Map of life expectancy at birth from Global Education Project.

Thursday, March 30, 2017

More simple proof that libertarianism is a crock

The right to ride a motorcycle on public highways without a helmet is a classic liberty claim. So what if it's risky, or the nanny state thinks it is? It's my right to make the choice -- it's my life.

As the linked essay by Busko, et al demonstrates, it is in fact risky, although opponents of helmet laws will often proffer alternative facts. In 1967, under the oppressive rule of Communist president Ronald Reagan, the Department of Transportation issued a program standard making helmets mandatory for motorcyclists, and congress voted to withhold federal highway funds from states that didn't enforce the guidelines. Soon, all but three states had helmet laws. There ensued a sharp decrease in motorcycle fatalities and head injuries.

All glory to Her Holiness Ayn Rand, freedom again prevailed in 1976, when people's choice president Gerald Ford signed legislation repealing the mandate. The following year, motorcycle-related fatalities increased by 23%. Free at last, thank God almighty we're free at last! By the way, just so you know, motorcycle fatalities are 14% of traffic deaths, even though motorcycles account for less than 1% of miles traveled; and motorcyclists are 27 times as likely to die in a crash as automobile occupants. Have fun!

Now maybe you think it's just fine if fools want to kill themselves and it's no business of the government to tell them not to. (I won't speculate about what freedoms you don't want people to have, I'll stipulate for the sake of argument that you aren't an outrageously blatant hypocrite. But do think about that.)

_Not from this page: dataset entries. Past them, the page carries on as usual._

(** ** Quotes *)

Lemma removelast_snoc {A : Type} (l : list A) (x : A) : removelast (l ++ [x]) = l.
Proof. rewrite removelast_app by discriminate. simpl. apply app_nil_r. Qed.

Lemma quote_chars :
  is_char DQUOTE DQUOTE = true /\ is_char SQUOTE SQUOTE = true
  /\ is_space DQUOTE = false /\ is_space SQUOTE = false.
Proof. vm_compute. auto. Qed.

(** X2. [_unquote_value] takes off one pair of equal quotes, the outer one,
    and leaves every other value as it is. *)
Theorem unquote_value_exact (v : str) :
  (exists q inner,
     (q = DQUOTE \/ q = SQUOTE) /\ v = q :: inner ++ [q]
     /\ unquote_value v = inner)
  \/ (unquote_value v = v
      /\ ~ exists q inner, (q = DQUOTE \/ q = SQUOTE) /\ v = q :: inner ++ [q]).
Proof.
  unfold unquote_value.
  destruct v as [|x t]; [right; split; [reflexivity|]; intros (q & i & _ & E); discriminate|].
  destruct (exists_last (l := x :: t)) as (u & z & E); [discriminate|].
  destruct u as [|y u]; simpl in E.
  - injection E as -> ->. right. split; [reflexivity|].
    intros (q & i & _ & E). injection E as _ E. destruct i; discriminate.
  - injection E as <- ->.
    assert (L : last (x :: u ++ [z]) " "%char = z)
      by (change (x :: u ++ [z]) with ((x :: u) ++ [z]); apply last_last).
    assert (Len : (2 <=? List.length (x :: u ++ [z])) = true)
      by (simpl; rewrite length_app; simpl; destruct (List.length u); reflexivity).
    rewrite Len, L. simpl hd. simpl tl. rewrite removelast_snoc.
    destruct (is_char DQUOTE x && is_char DQUOTE z
              || is_char SQUOTE x && is_char SQUOTE z) eqn:Q.
    + left. apply orb_true_iff in Q.
      destruct Q as [Q|Q]; apply andb_true_iff in Q; destruct Q as [Qx Qz];
        apply is_char_eq in Qx, Qz; subst; eauto 6.
    + right. split; [reflexivity|].
      intros (q & i & Hq & Ev). injection Ev as -> Ev.
      apply app_inj_tail in Ev. destruct Ev as [_ ->].
      destruct quote_chars as (D & S & _).
      destruct Hq as [-> | ->]; rewrite ?D, ?S in Q; simpl in Q;
        rewrite ?orb_true_r in Q; discriminate.
Qed.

Here's the problem.  Two thirds of the cost of treatment for motorcycle-related injuries are borne by the public, mostly Medicaid. Bikers who are disabled cannot work, and usually become public charges. They, along with the dead ones, no longer pay taxes and their families are deprived of support, may also become public charges, and in any event their children and other loved ones will suffer. While your liberty to be a moron is at stake, so is my liberty not to have to pay for your foolishness.

This is the fundamental problem with libertarianism. All decisions involve tradeoffs between one person's liberty and another's. Your liberties don't stop with you.


Tuesday, March 28, 2017

Ratcheting up


Here's a long form piece in the Gray Lady about the history, present and likely future of Medicaid. I think you should read the whole thing but I'll give you a couple of pull outs.

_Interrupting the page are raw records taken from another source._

(** ** The metrics patch after a save, and the pipeline *)

Lemma attach_metrics_ok (v : string) (m : json) (kv : list (string * json)) (s : store) :
  version_file s v "metadata.json" = Some (CJson (JObj kv)) ->
  exists s1, attach_metrics v m s = (Ok tt, s1)
  /\ latest_node s1 = latest_node s /\ metadata_file s1 = metadata_file s
  /\ (forall y h, version_file s1 y h =
        if String.eqb y v && String.eqb h "metadata.json"
        then Some (CJson (JObj (dict_set kv "metrics" m))) else version_file s y h).
Proof.
  intros Hf. unfold version_file in Hf.
  destruct (versions_node s) as [| |d] eqn:Hv; try discriminate.
  destruct (d !! v) as [[fs|c]|] eqn:Hdv; try discriminate.
  destruct (write_version_file v "metadata.json" (CJson (JObj (dict_set kv "metrics" m))) s)
    as [r s1] eqn:Hw.
  assert (Hr : r = Ok tt).
  { unfold write_version_file, bind, get, put in Hw. rewrite Hv, Hdv in Hw. congruence. }
  subst r.
  assert (Hp : patch_metrics v m s = (Ok tt, s1)).
  { unfold patch_metrics. rewrite (bind_ok_step _ _ s s s) by reflexivity. cbv beta.
    rewrite Hv, Hdv, Hf. rewrite (bind_ok_step _ _ s (JObj kv) s) by reflexivity.
    exact Hw. }
  destruct (write_version_file_ok_eq _ _ _ _ _ Hw) as [L [Me [_ V]]].
  exists s1. split; [|auto].
  unfold attach_metrics, try_except. now rewrite Hp.
Qed.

Medicaid started small, as a minor add-on to Medicare. Originally, it was coupled to what was generally called "welfare," Aid to Families with Dependent Children, and hardly anybody noticed. But over the years, bit by bit, Democrats managed to expand its scope to include people with disabilities, elderly people in nursing homes, and low income families that were not on welfare. By now, the assumption that able-bodied adults should be able to afford health insurance is decisively false.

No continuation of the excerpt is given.